Restate the whole of the data verbatim, omitting nothing.

Start of Given records

Lemma saving_reinserts_the_student_witness :
  StudentController.change_student_password bob "Zyxwv987" (fresh_world [])
  = Ok (Student.set_password "Zyxwv987" bob)
       (with_file [(Student.email bob, Student.set_password "Zyxwv987" bob)] (fresh_world []))
  /\ (exists student' w',
         SubjectController.enroll_subject bob (fresh_world [5; 10]%Z) = Ok student' w'
         /\ Student.subjects student' = [s101; s102; s103; subject_of 5 10])
  /\ (exists w',
         SubjectController.remove_subject bob "102" (fresh_world []) = Ok (Student.drop_subject bob "102") w'
         /\ file w' = [(Student.email bob, Student.drop_subject bob "102")]).
Proof.
  split; [|split].
  - apply (proj1 (saving_reinserts_the_student bob (fresh_world []) eq_refl)).
    reflexivity.
  - apply (proj2 (proj1 (proj2 (saving_reinserts_the_student
                                  bob (fresh_world [5; 10]%Z) eq_refl))
                        ltac:(simpl; lia))
                 [] 5%Z 10%Z []).
    + reflexivity.
    + constructor.
    + simpl. intros [H|[H|[H|[]]]]; vm_compute in H; discriminate.
  - apply (proj2 (proj2 (saving_reinserts_the_student bob (fresh_world []) eq_refl))
                 "102").
    reflexivity.
Defined.

(** At the cap, or for a subject the student does not have, nothing is
    written: the object stays out of the file. *)
Lemma no_reinsertion_at_the_cap :
  PyDict.contains (Student.email cat) (file (fresh_world [5; 10]%Z)) = false
  /\ SubjectController.enroll_subject cat (fresh_world [5; 10]%Z)
     = Ok cat (mkWorld [] [5; 10]%Z [msg_four_only])
  /\ SubjectController.remove_subject cat "999" (fresh_world [])
     = Ok cat (mkWorld [] [] ["Subject 999 not found."]).
Proof. repeat split; reflexivity. Qed.

(** ** Average marks *)

Lemma sum_left_right (l : list Z) : fold_left Z.add l 0%Z = fold_right Z.add 0%Z l.
Proof. apply fold_symmetric; intros; lia. Qed.






Lemma calculate_average_mark_returns (s : Student.t) (w : World) :
  overflows s = false ->
  Student.calculate_average_mark s w = Ok (mean_mark s) w.
Proof.
  unfold overflows, mean_mark, spec_mean, Student.calculate_average_mark.
  destruct (Student.subjects s) as [|x l]; [reflexivity|].
  intros H. unfold true_divide.
  rewrite sum_left_right.
  rewrite <- (length_map Subject.mark (x :: l)).
  cbn [map] in *.
  destruct (Z.eqb_spec (Z.of_nat (List.length (Subject.mark x :: map Subject.mark l))) 0)
    as [Z0|_]; [simpl in Z0; lia|].
  cbv zeta. rewrite H. reflexivity.
Qed.

Lemma calculate_average_mark_raises (s : Student.t) (w : World) :
  overflows s = true ->
  Student.calculate_average_mark s w = Raise "OverflowError".
Proof.
  unfold overflows, mean_mark, spec_mean, Student.calculate_average_mark.
  destruct (Student.subjects s) as [|x l].
  { intros H. vm_compute in H. discriminate. }
  intros H. unfold true_divide.
  rewrite sum_left_right.
  rewrite <- (length_map Subject.mark (x :: l)).
  cbn [map] in *.
  destruct (Z.eqb_spec (Z.of_nat (List.length (Subject.mark x :: map Subject.mark l))) 0)
    as [Z0|_]; [simpl in Z0; lia|].
  cbv zeta. rewrite H. reflexivity.
Qed.

Lemma is_passing_returns (s : Student.t) (w : World) :
  overflows s = false -> Student.is_passing s w = Ok (passes s) w.
Proof.
  intros H. unfold Student.is_passing, bind.
  now rewrite calculate_average_mark_returns.
Qed.

(** A record set is representable or holds a student whose mean
    overflows. *)
Lemma representable_or_not (students : list Student.t) :
  Forall (fun s => overflows s = false) students
  \/ Exists (fun s => overflows s = true) students.
Proof.
  induction students as [|s l [IH|IH]]; auto.
  destruct (overflows s) eqn:O; auto.
Qed.
(** * The raw YUV coder (coders/yuv.c): a shallow embedding

    The two entry points of the coder, [ReadYUVImage] and [WriteYUVImage],
    are embedded as functions over an explicit state (the open blob, the
    scanline buffer, the pixel rows) in a small state-and-exception monad.
    Pixel rows are flat arrays of quantums, [GetPixelChannels] quantums per
    pixel, exactly as the [Quantum *] pointers of the source walk them;
    every access outside an array is reported as undefined behaviour.

    Everything the coder takes from MagickCore (quantum scaling, the pixel
    component map, geometry parsing, resizing, ...) is gathered in the
    class [MagickCore]; the theorems hold for every instance unless they
    say otherwise. *)

From stdpp Require Import base numbers list strings option.

Open Scope Z_scope.

(** ** Types of image.h, geometry.h and exception.h used by the coder *)

(** The interlace schemes the coder distinguishes. *)
Inductive InterlaceType : Set :=
| UndefinedInterlace
| NoInterlace
| PlaneInterlace
| PartitionInterlace.

Global Instance InterlaceType_eq_dec : EqDecision InterlaceType.
Proof. solve_decision. Defined.

Inductive ColorspaceType : Set :=
| RGBColorspace
| YCbCrColorspace.

Inductive ExceptionType : Set :=
| OptionError
| CorruptImageError
| ResourceLimitError.

(** A quantum is one channel sample; a byte is one unsigned char. *)
Abbreviation Quantum := Z (only parsing).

End of Given records

● Response to the task:
Lemma saving_reinserts_the_student_witness :
  StudentController.change_student_password bob "Zyxwv987" (fresh_world [])
  = Ok (Student.set_password "Zyxwv987" bob)
       (with_file [(Student.email bob, Student.set_password "Zyxwv987" bob)] (fresh_world []))
  /\ (exists student' w',
         SubjectController.enroll_subject bob (fresh_world [5; 10]%Z) = Ok student' w'
         /\ Student.subjects student' = [s101; s102; s103; subject_of 5 10])
  /\ (exists w',
         SubjectController.remove_subject bob "102" (fresh_world []) = Ok (Student.drop_subject bob "102") w'
         /\ file w' = [(Student.email bob, Student.drop_subject bob "102")]).
Proof.
  split; [|split].
  - apply (proj1 (saving_reinserts_the_student bob (fresh_world []) eq_refl)).
    reflexivity.
  - apply (proj2 (proj1 (proj2 (saving_reinserts_the_student
                                  bob (fresh_world [5; 10]%Z) eq_refl))
                        ltac:(simpl; lia))
                 [] 5%Z 10%Z []).
    + reflexivity.
    + constructor.
    + simpl. intros [H|[H|[H|[]]]]; vm_compute in H; discriminate.
  - apply (proj2 (proj2 (saving_reinserts_the_student bob (fresh_world []) eq_refl))
                 "102").
    reflexivity.
Defined.

(** At the cap, or for a subject the student does not have, nothing is
    written: the object stays out of the file. *)
Lemma no_reinsertion_at_the_cap :
  PyDict.contains (Student.email cat) (file (fresh_world [5; 10]%Z)) = false
  /\ SubjectController.enroll_subject cat (fresh_world [5; 10]%Z)
     = Ok cat (mkWorld [] [5; 10]%Z [msg_four_only])
  /\ SubjectController.remove_subject cat "999" (fresh_world [])
     = Ok cat (mkWorld [] [] ["Subject 999 not found."]).
Proof. repeat split; reflexivity. Qed.

(** ** Average marks *)

Lemma sum_left_right (l : list Z) : fold_left Z.add l 0%Z = fold_right Z.add 0%Z l.
Proof. apply fold_symmetric; intros; lia. Qed.






Lemma calculate_average_mark_returns (s : Student.t) (w : World) :
  overflows s = false ->
  Student.calculate_average_mark s w = Ok (mean_mark s) w.
Proof.
  unfold overflows, mean_mark, spec_mean, Student.calculate_average_mark.
  destruct (Student.subjects s) as [|x l]; [reflexivity|].
  intros H. unfold true_divide.
  rewrite sum_left_right.
  rewrite <- (length_map Subject.mark (x :: l)).
  cbn [map] in *.
  destruct (Z.eqb_spec (Z.of_nat (List.length (Subject.mark x :: map Subject.mark l))) 0)
    as [Z0|_]; [simpl in Z0; lia|].
  cbv zeta. rewrite H. reflexivity.
Qed.

Lemma calculate_average_mark_raises (s : Student.t) (w : World) :
  overflows s = true ->
  Student.calculate_average_mark s w = Raise "OverflowError".
Proof.
  unfold overflows, mean_mark, spec_mean, Student.calculate_average_mark.
  destruct (Student.subjects s) as [|x l].
  { intros H. vm_compute in H. discriminate. }
  intros H. unfold true_divide.
  rewrite sum_left_right.
  rewrite <- (length_map Subject.mark (x :: l)).
  cbn [map] in *.
  destruct (Z.eqb_spec (Z.of_nat (List.length (Subject.mark x :: map Subject.mark l))) 0)
    as [Z0|_]; [simpl in Z0; lia|].
  cbv zeta. rewrite H. reflexivity.
Qed.

Lemma is_passing_returns (s : Student.t) (w : World) :
  overflows s = false -> Student.is_passing s w = Ok (passes s) w.
Proof.
  intros H. unfold Student.is_passing, bind.
  now rewrite calculate_average_mark_returns.
Qed.

(** A record set is representable or holds a student whose mean
    overflows. *)
Lemma representable_or_not (students : list Student.t) :
  Forall (fun s => overflows s = false) students
  \/ Exists (fun s => overflows s = true) students.
Proof.
  induction students as [|s l [IH|IH]]; auto.
  destruct (overflows s) eqn:O; auto.
Qed.
(** * The raw YUV coder (coders/yuv.c): a shallow embedding

    The two entry points of the coder, [ReadYUVImage] and [WriteYUVImage],
    are embedded as functions over an explicit state (the open blob, the
    scanline buffer, the pixel rows) in a small state-and-exception monad.
    Pixel rows are flat arrays of quantums, [GetPixelChannels] quantums per
    pixel, exactly as the [Quantum *] pointers of the source walk them;
    every access outside an array is reported as undefined behaviour.

    Everything the coder takes from MagickCore (quantum scaling, the pixel
    component map, geometry parsing, resizing, ...) is gathered in the
    class [MagickCore]; the theorems hold for every instance unless they
    say otherwise. *)

From stdpp Require Import base numbers list strings option.

Open Scope Z_scope.

(** ** Types of image.h, geometry.h and exception.h used by the coder *)

(** The interlace schemes the coder distinguishes. *)
Inductive InterlaceType : Set :=
| UndefinedInterlace
| NoInterlace
| PlaneInterlace
| PartitionInterlace.

Global Instance InterlaceType_eq_dec : EqDecision InterlaceType.
Proof. solve_decision. Defined.

Inductive ColorspaceType : Set :=
| RGBColorspace
| YCbCrColorspace.

Inductive ExceptionType : Set :=
| OptionError
| CorruptImageError
| ResourceLimitError.

(** A quantum is one channel sample; a byte is one unsigned char. *)
Abbreviation Quantum := Z (only parsing).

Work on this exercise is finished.